GS647-003 Nanocourse: Mitochondrial DNA Replication- Un muddling the field
Course Instructor(s): Mark Schmitt, Ph.D.
Enrollment limit: 10
Brief Description:
4, 2 hour classes over a 4 week period. Cover recent papers in yeast and mammalian cells that disagree on the mode of DNA replication in mitochondria. The class will require students to read several papers each week and be ready to discuss them.

GS647-004 Nanocourse: Radiobiology
Course Instructor(s): Jason Horton, Ph.D., Sandra Hudson, Ph.D. and Paul Aridgides M.D.
Enrollment limit: 20
Brief Description:
Ionizing radiation is used as a cytotoxic agent in biomedical applications. This course will review the unique aspects of ionizing radiation as physical entity, and its atomic, molecular and physiological effects on living cells and tissues. Topics to be discussed will include radiation effects on cellular biology, oxidative stress and free radical chemistry, applications in cancer therapy, experimental model systems, adverse events and toxicity associated with radiation exposure, and clinical translation of basic radiobiology to the practice of radiation oncology. The course will be presentation/discussion based, and supplemented by readings assigned by the instructors. Student performance will be assessed on the basis of participation in in-class discussion and completion of two home-work assignments.

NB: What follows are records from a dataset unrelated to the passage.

(** Lines 61-136: everything before the first stage. *)
Definition identify (filenames : list string)
  : M (list string * string * obsparam * option string) :=
  let* dir := getcwd in
  emit (RunThePipeline dir filenames) >>
  increment_pp_process_idx >>
  emit (SetupDiagnostics dir) >>
  emit (Logging INFO (NewPipelineProcess (setup_diagnostics conf dir))) >>
  emit (Logging INFO (CheckFrames (length filenames))) >>
  let* (filenames, instruments, filters) := read_headers filenames in
  let* (telescope, obsparam, filtername) :=
    validate_batch filenames instruments filters in
  ret (filenames, telescope, obsparam, filtername).

(** Lines 157-166 *)
Definition registration_summary (registration : registration)
    (filenames : list string) : summary_message :=
  if decide (length (goodfits registration) = length filenames)
  then AllImagesRegistered
  else if decide (length (goodfits registration) = 0)
  then RegistrationFailed
  else RegistrationFailedFor (length (badfits registration))
                             (length filenames).

(** Lines 205-212 *)
Definition photometry_summary (phot : phot) : summary_message :=
  ApertureRadius (optimum_aprad phot) (bool_decide (n_target phot > 0)%Z).

(** Lines 235-244 *)
Definition calibration_summary (calibration : calibration)
  : summary_message :=
  let zps := zp <$> zeropoints calibration in
  let zp_errs := zp_sig <$> zeropoints calibration in
  if forallb (λ z, Qeq_bool z 0) zps
  then NoPhotCalibration
  else AverageZeropoint zps zp_errs (ref_cat calibration).

(** Lines 255-263: the first target name other than ['control_star'] and
    the eighth column of each of its frames; [IndexError] (no such name,
    or a frame that is too short) is caught. *)
Definition distill_summary (distillate : distillate) : summary_message :=
  match List.filter (λ t, negb (String.eqb t "control_star"))
                    (targetnames distillate) with
  | [] => NoPrimaryTarget
  | target :: _ =>
    match mapM (λ frame : list Q, frame !! 7%nat)
               (target_frames distillate target) with
    | Some mags => AverageTargetBrightness mags
    | None => NoPrimaryTarget
    end
  end.

(** Lines 147-155: registration with the default SExtractor and SCAMP
    parameters of the instrument. *)
Definition register_stage (dir : string) (filenames : list string)
    (telescope : string) (obsparam : obsparam) : registration :=
  pp_register ext dir filenames telescope 3 (source_minarea obsparam)
              (aprad_default obsparam) obsparam.

(** Lines 194-203: [aprad = None] forces the curve-of-growth analysis. *)
Definition photometry_stage (dir : string) (filenames : list string)
    (target : option string) (telescope : string) (obsparam : obsparam)
  : phot :=
  pp_photometry ext dir filenames (3 # 2) (source_minarea obsparam) None
                target false false telescope obsparam.

(** Lines 221-227 *)
Definition calibrate_stage (dir : string) (filenames : list string)
    (manfilter : string) (obsparam : obsparam) : option calibration :=
  pp_calibrate ext dir filenames (minstars conf) manfilter obsparam.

GS647-005 Nanocourse: Vaccine Development
Course Instructor(s): Mark Polhemus, M.D., with instruction assistance of Kristopher Paolino, M.D.,, Christina Lupone, MPH, Aaron Glass, PhD, Lisa Ware
Enrollment limit: 10
Brief Description:
Vaccine Development nanocourse will feature 7 one-hour lecture and discussion sessions of the following:

  1. Introduction: The Historical Impact of Vaccines on Disease Epidemiology and the Economic Burden of Vaccine Development
  2. The History of Regulatory Affairs and Oversight of Vaccine Development
  3. Vaccines and Immunological Memory
  4. Vaccines as Therapeutics: How to fight Cancer with Vaccines
  5. Advances in Vaccine and Immunization Technologies
  6. Debate Arguments on Vaccine Safety: Anti-Vaxxer versus Pro-Vaxxer
  7. New Vaccines: Challenges and Prospects in Development

GS647-006 Nanocourse: What Do I do next?
Course Instructor(s): Mark Schmitt, Ph.D.
Enrollment limit: 8
Brief Description:
The class will have 4, 2 hour sessions over a four week period. Each week 1-3 papers will be assigned. In class student will discuss the papers and will work on where the research is going, how one would decide the best course of action to progress the field further. Topics will delve down into what experiments should be done next, how those experiments should be set up, expected results, ect.